Он знает, – пронеслось в голове Элиаса, холодной, отточенной иглой. Рейд не знает. Но Вейсс… Вейсс знает. Знает, что я подменил стабилизированные кристаллы в реакторе «Громовержца» на те самые, нестабильные армейские кварцы, которые лежали в лаборатории «на всякий случай». Знает, что «Ключ» Вейна активировал портал не потому, что я хотел его зарядить и открыть врата… а потому что я хотел его уничтожить. Стоп. Сжечь. Стереть в пыль вместе с их безумными планами. И Брик… Брик просто оказался слишком близко к эпицентру моей личной войны.

– Расстрел был бы милостью, – прошипел Вейсс, не меняя позы. Его голос был тихим, но каждое слово падало, как капля расплавленного свинца, прожигая тишину. – Быстрой, чистой казнью. Но Орден… – он сделал едва заметную паузу, и в его глазах мелькнуло нечто, похожее на холодное любопытство ученого, рассматривающего редкий, опасный экземпляр, – …Орден ценит ваш ум, Верн. Ваш дар. Как бы извращенно вы его ни применяли. Поэтому вы получите «Почетную отставку».

Он плавным, почти небрежным движением бросил на стол перед Рейдом небольшой предмет. Железная шестерня, чуть больше монеты, тускло блеснула при свете лампы. На ее отполированной поверхности была выгравирована одна-единственная буква: «И». Изгой.

– Пришейте к мундиру, – сказал Вейсс, наконец поворачивая голову и впиваясь взглядом в Элиаса. – К каждому. Каждый, кто увидит этот знак, будет знать: вы – предатель. Отщепенец. Человек, чьи руки запятнаны кровью товарищей и изменой долгу. Вас не возьмут ни в одну респектабельную мастерскую, ни в одну гильдию инженеров. Никто не даст вам кредита, не продаст качественных деталей, не пустит на порог приличного дома. Ваша жизнь, Верн, отныне – жизнь парии. – Он снова сделал паузу, более длинную, на этот раз наполненную ледяным удовлетворением. – Ваш отец… – голос Вейсса смягчился, став почти ласковым, отчего стало только страшнее, – …уже уведомлен о ваших подвигах и почестях, которые вы стяжали.

Холодная волна стыда и ярости захлестнула Элиаса. Отец. Гаррет Верн. Человек чести, мастер своего дела, веривший в порядок, дисциплину и верность долгу. Для него эта шестерня будет страшнее пули.

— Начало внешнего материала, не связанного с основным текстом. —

(* ===== verification/Delivery.v ===== *)
(** * What ingestion promises a source

    An acknowledged record is in the log; a refused one leaves no trace; a
    record may be sent again at any time without changing what the registry
    believes; the session counters and the refusal audit stay within their
    bounds. *)
From S2P Require Import Prelude OrdMap Types Ids Graph Codec Serialization State StateCodec Fold Derive Log Admit Ingest Session Recovery Invariant WellFormed Replica Durability.
#[local] Open Scope Z_scope.

(** ** The winners of a state

    What every derivation reads: the winning record of each claim key.  The
    supersession rings only feed the history answers. *)

Definition winner {T} (f : Folded T) : Attestation * T := (fd_meta f, fd_value f).
Definition winners_of {K O T} (g : groups K O T) : ordmap K (ordmap O (Attestation * T)) :=
  map_vals (map_vals winner) g.

Record Winners := mkWinners {
  wn_objects : ordmap ObjectId (ordmap SourceIncarnationKey (Attestation * ObjectDescriptor));
  wn_endpoints : ordmap EndpointId (ordmap SourceIncarnationKey (Attestation * EndpointDescriptor));
  wn_subjects : ordmap ObjectSideRef (ordmap SourceIncarnationKey (Attestation * SubjectValue));
  wn_ports : ordmap PortRef (ordmap PortSlotKey (Attestation * PortValue));
  wn_lifecycle : ordmap ObjectId (ordmap SourceIncarnationKey (Attestation * LifecycleValue));
  wn_reincarnation : ordmap ObjectId (ordmap SourceIncarnationKey (Attestation * ReincarnationValue));
  wn_object_capability : ordmap ObjectId (ordmap SourceIncarnationKey (Attestation * NominalCapability));
  wn_port_capability : ordmap PortRef (ordmap SourceIncarnationKey (Attestation * PortCapability));
}.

Три недели Элиас Верн провел в ночлежке «Ржавый Болт». Это было не жилье, а конура, вонючая и тесная, прилепившаяся, как паразит, к стене литейного цеха в самом злачном районе портового Лоренхейма. Воздух здесь был густым коктейлем из едкой гари, раскаленного металла, дешевого самогона, пота и отчаяния. Стены, когда-то выкрашенные в блекло-зеленый цвет, теперь были покрыты слоем вечной сажи и влаги, проступающей изнутри. Сквозь тонкие перегородки доносились кашель, ругань, плач детей, скрип кроватей и звуки, от которых хотелось зажать уши.

Его деньги – скромное армейское выходное пособие – таяли с угрожающей скоростью. Плата за койку, миска мутной баланды в харчевне напротив, самое дешевое пойло, чтобы заглушить горечь во рту и в душе. Но хуже всего была шестерня. Небольшой железный кружок на груди его поношенного армейского кителя, казалось, излучал невидимое, отравляющее поле. Оно предшествовало ему, отталкивая людей, как магнит отталкивает одноименный полюс.

Он пытался. Обходил десятки мастерских – от крохотных лавчонок, где чинили примуса, до солидных артелей, обслуживающих паровозы. Его навыки были бесспорны, руки помнили любое устройство. Но стоило взгляду нанимателя упасть на тусклую железку на груди, как лицо застывало. Иногда с презрением, иногда со страхом, чаще с равнодушным сожалением.

– Извини, парень, – качал головой толстый хозяин мастерской по ремонту паровых тягачей, отводя взгляд. – Видал я таких, с этим… знаком. Не надо мне проблем. Орден не любит, когда их… отбросы, – он сплюнул в жестяную плевательницу, – путаются под ногами у честных людей. Иди своей дорогой.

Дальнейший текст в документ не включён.